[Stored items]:
----
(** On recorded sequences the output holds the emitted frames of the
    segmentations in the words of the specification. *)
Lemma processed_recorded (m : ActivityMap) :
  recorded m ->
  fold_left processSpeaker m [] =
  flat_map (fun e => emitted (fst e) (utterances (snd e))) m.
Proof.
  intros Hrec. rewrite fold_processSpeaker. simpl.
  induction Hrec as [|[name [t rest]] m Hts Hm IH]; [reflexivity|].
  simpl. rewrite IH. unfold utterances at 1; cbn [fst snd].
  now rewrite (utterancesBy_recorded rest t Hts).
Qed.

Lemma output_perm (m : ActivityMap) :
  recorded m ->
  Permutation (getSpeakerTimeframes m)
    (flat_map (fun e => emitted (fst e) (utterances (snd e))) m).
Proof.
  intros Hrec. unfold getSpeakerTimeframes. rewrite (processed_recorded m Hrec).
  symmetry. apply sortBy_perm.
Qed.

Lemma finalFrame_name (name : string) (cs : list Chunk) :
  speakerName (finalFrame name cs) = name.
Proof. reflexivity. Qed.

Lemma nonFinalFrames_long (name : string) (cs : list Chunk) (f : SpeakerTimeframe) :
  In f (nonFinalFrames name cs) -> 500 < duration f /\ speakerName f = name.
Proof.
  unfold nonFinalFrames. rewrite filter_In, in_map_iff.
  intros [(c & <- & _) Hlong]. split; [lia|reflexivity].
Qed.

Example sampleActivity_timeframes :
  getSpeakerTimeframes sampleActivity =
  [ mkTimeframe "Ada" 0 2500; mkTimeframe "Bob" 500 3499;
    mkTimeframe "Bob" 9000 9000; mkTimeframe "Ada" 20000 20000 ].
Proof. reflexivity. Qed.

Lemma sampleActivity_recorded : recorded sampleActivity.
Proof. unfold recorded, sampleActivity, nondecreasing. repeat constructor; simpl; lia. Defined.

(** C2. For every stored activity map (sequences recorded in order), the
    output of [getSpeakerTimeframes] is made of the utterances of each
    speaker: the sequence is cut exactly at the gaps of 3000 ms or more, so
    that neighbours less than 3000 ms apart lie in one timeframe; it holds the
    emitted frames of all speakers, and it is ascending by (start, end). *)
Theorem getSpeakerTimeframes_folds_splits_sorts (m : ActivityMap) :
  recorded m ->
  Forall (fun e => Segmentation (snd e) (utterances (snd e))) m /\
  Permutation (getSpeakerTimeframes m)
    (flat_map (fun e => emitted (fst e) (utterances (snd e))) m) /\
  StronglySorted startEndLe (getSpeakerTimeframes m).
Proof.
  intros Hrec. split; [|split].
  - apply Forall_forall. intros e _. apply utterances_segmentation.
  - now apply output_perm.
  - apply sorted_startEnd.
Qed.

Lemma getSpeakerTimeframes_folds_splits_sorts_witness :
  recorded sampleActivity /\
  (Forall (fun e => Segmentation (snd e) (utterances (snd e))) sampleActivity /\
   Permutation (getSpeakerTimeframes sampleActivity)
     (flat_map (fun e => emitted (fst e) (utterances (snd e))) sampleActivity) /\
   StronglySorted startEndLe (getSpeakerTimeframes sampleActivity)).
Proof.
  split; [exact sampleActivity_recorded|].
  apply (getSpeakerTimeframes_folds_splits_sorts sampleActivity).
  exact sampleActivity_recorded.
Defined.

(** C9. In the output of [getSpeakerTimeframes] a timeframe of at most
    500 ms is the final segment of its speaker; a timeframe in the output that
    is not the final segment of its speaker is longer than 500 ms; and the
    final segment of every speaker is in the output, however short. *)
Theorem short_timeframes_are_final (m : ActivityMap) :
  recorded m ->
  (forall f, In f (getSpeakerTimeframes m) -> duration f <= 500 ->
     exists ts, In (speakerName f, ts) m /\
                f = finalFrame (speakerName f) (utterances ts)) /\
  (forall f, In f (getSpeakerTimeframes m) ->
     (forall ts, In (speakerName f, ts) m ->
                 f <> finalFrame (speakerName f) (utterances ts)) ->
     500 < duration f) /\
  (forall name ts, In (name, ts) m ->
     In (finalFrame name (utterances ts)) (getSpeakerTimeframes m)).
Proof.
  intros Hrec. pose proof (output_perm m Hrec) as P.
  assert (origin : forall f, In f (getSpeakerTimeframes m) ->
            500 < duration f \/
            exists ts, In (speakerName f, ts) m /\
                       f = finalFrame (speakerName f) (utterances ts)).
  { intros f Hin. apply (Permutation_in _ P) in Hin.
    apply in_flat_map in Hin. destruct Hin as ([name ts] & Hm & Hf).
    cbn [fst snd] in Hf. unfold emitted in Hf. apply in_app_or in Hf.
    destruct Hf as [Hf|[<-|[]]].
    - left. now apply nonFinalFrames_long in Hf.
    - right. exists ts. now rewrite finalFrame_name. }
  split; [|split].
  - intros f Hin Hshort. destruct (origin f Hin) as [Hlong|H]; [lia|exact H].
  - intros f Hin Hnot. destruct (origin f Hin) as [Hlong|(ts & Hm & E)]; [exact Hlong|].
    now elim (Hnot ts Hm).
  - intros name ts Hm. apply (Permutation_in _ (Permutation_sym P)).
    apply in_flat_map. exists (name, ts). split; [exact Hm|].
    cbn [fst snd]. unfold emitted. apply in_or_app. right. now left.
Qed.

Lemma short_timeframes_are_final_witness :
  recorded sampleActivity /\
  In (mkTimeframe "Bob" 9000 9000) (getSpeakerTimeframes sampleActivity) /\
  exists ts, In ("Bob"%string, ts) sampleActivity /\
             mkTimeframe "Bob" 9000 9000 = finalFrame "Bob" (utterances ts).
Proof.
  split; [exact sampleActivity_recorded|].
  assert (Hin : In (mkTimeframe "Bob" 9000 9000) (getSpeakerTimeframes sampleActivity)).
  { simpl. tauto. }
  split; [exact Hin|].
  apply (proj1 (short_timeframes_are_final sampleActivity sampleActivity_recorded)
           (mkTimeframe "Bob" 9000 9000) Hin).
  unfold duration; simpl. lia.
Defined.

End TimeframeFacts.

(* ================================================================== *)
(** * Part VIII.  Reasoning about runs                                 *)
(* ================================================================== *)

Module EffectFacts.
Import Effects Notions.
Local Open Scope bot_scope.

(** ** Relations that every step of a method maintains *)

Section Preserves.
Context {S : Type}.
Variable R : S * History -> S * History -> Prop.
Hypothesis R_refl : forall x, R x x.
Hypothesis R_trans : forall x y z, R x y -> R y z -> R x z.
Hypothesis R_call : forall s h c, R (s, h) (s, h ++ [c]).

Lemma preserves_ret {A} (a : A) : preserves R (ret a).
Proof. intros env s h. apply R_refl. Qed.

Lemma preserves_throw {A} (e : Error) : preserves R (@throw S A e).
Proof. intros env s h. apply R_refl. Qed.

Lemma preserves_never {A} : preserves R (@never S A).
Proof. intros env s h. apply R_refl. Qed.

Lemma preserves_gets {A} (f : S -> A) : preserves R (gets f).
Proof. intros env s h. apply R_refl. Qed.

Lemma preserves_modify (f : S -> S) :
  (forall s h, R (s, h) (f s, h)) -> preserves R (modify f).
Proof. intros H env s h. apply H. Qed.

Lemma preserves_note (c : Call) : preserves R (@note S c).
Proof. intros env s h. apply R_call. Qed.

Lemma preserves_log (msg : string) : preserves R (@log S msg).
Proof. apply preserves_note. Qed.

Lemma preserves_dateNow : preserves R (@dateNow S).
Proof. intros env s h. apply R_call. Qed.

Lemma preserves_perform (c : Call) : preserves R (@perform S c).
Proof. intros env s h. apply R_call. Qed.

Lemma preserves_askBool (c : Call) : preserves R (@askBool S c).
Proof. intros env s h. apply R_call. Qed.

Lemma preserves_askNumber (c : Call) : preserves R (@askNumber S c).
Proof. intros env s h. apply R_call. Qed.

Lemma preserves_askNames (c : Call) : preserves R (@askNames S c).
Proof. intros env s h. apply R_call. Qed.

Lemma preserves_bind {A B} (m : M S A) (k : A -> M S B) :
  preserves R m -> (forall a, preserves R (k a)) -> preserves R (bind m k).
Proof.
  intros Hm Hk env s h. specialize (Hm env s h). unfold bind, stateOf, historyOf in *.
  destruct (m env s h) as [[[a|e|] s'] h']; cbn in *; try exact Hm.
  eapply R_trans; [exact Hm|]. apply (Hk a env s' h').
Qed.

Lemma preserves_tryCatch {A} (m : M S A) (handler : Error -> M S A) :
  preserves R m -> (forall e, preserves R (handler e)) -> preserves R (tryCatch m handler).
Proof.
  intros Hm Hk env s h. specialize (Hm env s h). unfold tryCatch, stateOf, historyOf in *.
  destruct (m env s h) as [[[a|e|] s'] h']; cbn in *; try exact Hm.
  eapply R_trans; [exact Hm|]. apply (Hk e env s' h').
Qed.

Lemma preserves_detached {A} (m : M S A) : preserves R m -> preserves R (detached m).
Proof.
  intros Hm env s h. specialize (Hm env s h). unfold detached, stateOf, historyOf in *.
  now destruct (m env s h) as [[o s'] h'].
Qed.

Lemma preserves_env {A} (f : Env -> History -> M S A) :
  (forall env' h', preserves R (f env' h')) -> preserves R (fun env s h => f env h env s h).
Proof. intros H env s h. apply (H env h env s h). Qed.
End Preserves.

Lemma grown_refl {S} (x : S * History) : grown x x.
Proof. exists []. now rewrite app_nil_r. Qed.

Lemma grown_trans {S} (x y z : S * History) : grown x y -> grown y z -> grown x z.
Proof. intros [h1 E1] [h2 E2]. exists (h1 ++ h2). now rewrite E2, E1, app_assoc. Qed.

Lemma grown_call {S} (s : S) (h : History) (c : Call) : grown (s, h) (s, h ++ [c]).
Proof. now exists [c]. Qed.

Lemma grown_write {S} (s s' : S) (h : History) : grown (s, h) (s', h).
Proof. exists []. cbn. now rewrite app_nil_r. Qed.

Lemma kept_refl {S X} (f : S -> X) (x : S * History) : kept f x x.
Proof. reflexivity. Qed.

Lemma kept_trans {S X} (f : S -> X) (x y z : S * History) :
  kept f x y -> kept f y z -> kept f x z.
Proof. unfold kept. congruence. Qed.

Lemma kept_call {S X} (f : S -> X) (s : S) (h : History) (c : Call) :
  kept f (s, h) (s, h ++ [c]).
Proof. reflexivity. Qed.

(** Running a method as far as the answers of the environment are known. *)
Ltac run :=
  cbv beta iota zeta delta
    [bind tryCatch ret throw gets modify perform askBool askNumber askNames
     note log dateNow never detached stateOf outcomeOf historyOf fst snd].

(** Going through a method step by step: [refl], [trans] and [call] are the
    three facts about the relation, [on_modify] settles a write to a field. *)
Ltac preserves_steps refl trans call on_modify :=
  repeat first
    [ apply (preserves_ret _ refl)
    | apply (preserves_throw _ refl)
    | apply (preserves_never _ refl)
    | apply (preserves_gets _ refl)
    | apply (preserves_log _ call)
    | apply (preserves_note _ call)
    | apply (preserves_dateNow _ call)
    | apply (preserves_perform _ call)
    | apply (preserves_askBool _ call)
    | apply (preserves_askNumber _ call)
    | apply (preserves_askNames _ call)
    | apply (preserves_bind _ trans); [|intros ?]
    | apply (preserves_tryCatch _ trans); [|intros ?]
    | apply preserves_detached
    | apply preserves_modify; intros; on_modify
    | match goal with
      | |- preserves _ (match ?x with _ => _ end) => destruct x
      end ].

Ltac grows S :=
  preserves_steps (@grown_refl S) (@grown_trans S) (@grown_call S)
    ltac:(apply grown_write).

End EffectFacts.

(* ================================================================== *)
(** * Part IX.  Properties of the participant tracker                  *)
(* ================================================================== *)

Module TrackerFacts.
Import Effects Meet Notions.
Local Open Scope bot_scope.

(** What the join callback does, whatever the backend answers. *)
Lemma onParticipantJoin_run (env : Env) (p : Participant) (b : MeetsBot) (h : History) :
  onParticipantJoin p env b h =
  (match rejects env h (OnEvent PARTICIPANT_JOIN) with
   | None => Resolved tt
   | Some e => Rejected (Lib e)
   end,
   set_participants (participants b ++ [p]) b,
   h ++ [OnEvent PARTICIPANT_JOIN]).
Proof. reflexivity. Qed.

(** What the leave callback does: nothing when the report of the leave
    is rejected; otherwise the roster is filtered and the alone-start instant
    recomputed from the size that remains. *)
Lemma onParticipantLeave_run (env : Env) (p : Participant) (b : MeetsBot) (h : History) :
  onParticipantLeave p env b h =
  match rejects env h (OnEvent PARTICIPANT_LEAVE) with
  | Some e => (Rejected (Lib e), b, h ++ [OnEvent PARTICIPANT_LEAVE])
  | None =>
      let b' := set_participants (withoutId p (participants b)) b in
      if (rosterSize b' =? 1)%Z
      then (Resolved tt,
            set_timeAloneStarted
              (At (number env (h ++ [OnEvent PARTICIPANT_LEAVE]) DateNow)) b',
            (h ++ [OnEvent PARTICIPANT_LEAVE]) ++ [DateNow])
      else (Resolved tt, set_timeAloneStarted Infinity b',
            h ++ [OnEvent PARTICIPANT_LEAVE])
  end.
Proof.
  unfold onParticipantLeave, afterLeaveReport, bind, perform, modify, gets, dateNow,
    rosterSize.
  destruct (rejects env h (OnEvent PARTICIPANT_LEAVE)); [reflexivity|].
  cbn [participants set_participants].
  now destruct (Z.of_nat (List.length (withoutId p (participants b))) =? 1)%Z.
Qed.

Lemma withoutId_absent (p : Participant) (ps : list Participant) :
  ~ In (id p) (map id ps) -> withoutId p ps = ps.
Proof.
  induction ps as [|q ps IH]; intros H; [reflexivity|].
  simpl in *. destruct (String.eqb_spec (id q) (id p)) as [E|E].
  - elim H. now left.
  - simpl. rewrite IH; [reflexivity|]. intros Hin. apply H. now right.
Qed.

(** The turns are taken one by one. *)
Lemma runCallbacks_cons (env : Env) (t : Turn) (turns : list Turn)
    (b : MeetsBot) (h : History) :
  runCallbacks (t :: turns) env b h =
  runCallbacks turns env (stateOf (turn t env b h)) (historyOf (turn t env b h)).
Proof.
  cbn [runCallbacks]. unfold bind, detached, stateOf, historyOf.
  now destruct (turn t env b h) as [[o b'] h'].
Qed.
----
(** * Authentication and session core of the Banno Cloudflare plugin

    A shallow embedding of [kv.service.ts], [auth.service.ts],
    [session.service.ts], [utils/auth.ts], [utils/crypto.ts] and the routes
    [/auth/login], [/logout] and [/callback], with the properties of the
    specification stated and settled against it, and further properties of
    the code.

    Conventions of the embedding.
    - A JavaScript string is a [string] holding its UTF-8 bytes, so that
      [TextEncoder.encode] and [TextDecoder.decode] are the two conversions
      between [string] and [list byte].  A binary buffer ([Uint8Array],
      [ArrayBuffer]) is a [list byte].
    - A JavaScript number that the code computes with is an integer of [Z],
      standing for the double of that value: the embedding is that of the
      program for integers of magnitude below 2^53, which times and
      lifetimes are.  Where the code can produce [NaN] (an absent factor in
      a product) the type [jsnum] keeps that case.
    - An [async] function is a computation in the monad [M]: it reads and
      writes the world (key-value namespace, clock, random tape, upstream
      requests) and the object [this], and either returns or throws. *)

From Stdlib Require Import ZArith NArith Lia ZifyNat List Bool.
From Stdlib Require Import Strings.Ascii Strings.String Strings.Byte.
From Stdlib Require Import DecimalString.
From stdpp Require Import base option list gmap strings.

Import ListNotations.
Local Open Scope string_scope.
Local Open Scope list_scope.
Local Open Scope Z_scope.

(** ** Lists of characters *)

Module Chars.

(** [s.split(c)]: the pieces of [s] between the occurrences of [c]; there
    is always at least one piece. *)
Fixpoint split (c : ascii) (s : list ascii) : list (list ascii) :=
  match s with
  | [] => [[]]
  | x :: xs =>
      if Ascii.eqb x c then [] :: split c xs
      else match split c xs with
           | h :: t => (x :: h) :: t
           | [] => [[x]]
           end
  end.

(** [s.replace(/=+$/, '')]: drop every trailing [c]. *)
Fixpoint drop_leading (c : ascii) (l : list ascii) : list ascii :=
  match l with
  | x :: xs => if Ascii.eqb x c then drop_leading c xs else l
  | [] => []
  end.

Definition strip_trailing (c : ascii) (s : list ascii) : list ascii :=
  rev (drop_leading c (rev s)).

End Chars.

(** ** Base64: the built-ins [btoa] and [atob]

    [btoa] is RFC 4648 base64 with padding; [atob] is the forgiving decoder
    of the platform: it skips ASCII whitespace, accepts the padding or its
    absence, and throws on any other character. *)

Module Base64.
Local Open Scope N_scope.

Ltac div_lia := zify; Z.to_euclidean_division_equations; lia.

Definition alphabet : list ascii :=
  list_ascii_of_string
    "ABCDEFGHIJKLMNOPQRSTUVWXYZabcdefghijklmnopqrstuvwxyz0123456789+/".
----
[Task requirements]:
Whenever the word "Notions" shows up in a line of the entries, copy that line.

[Expected answer]:
Import Effects Notions.
Import Effects Meet Notions.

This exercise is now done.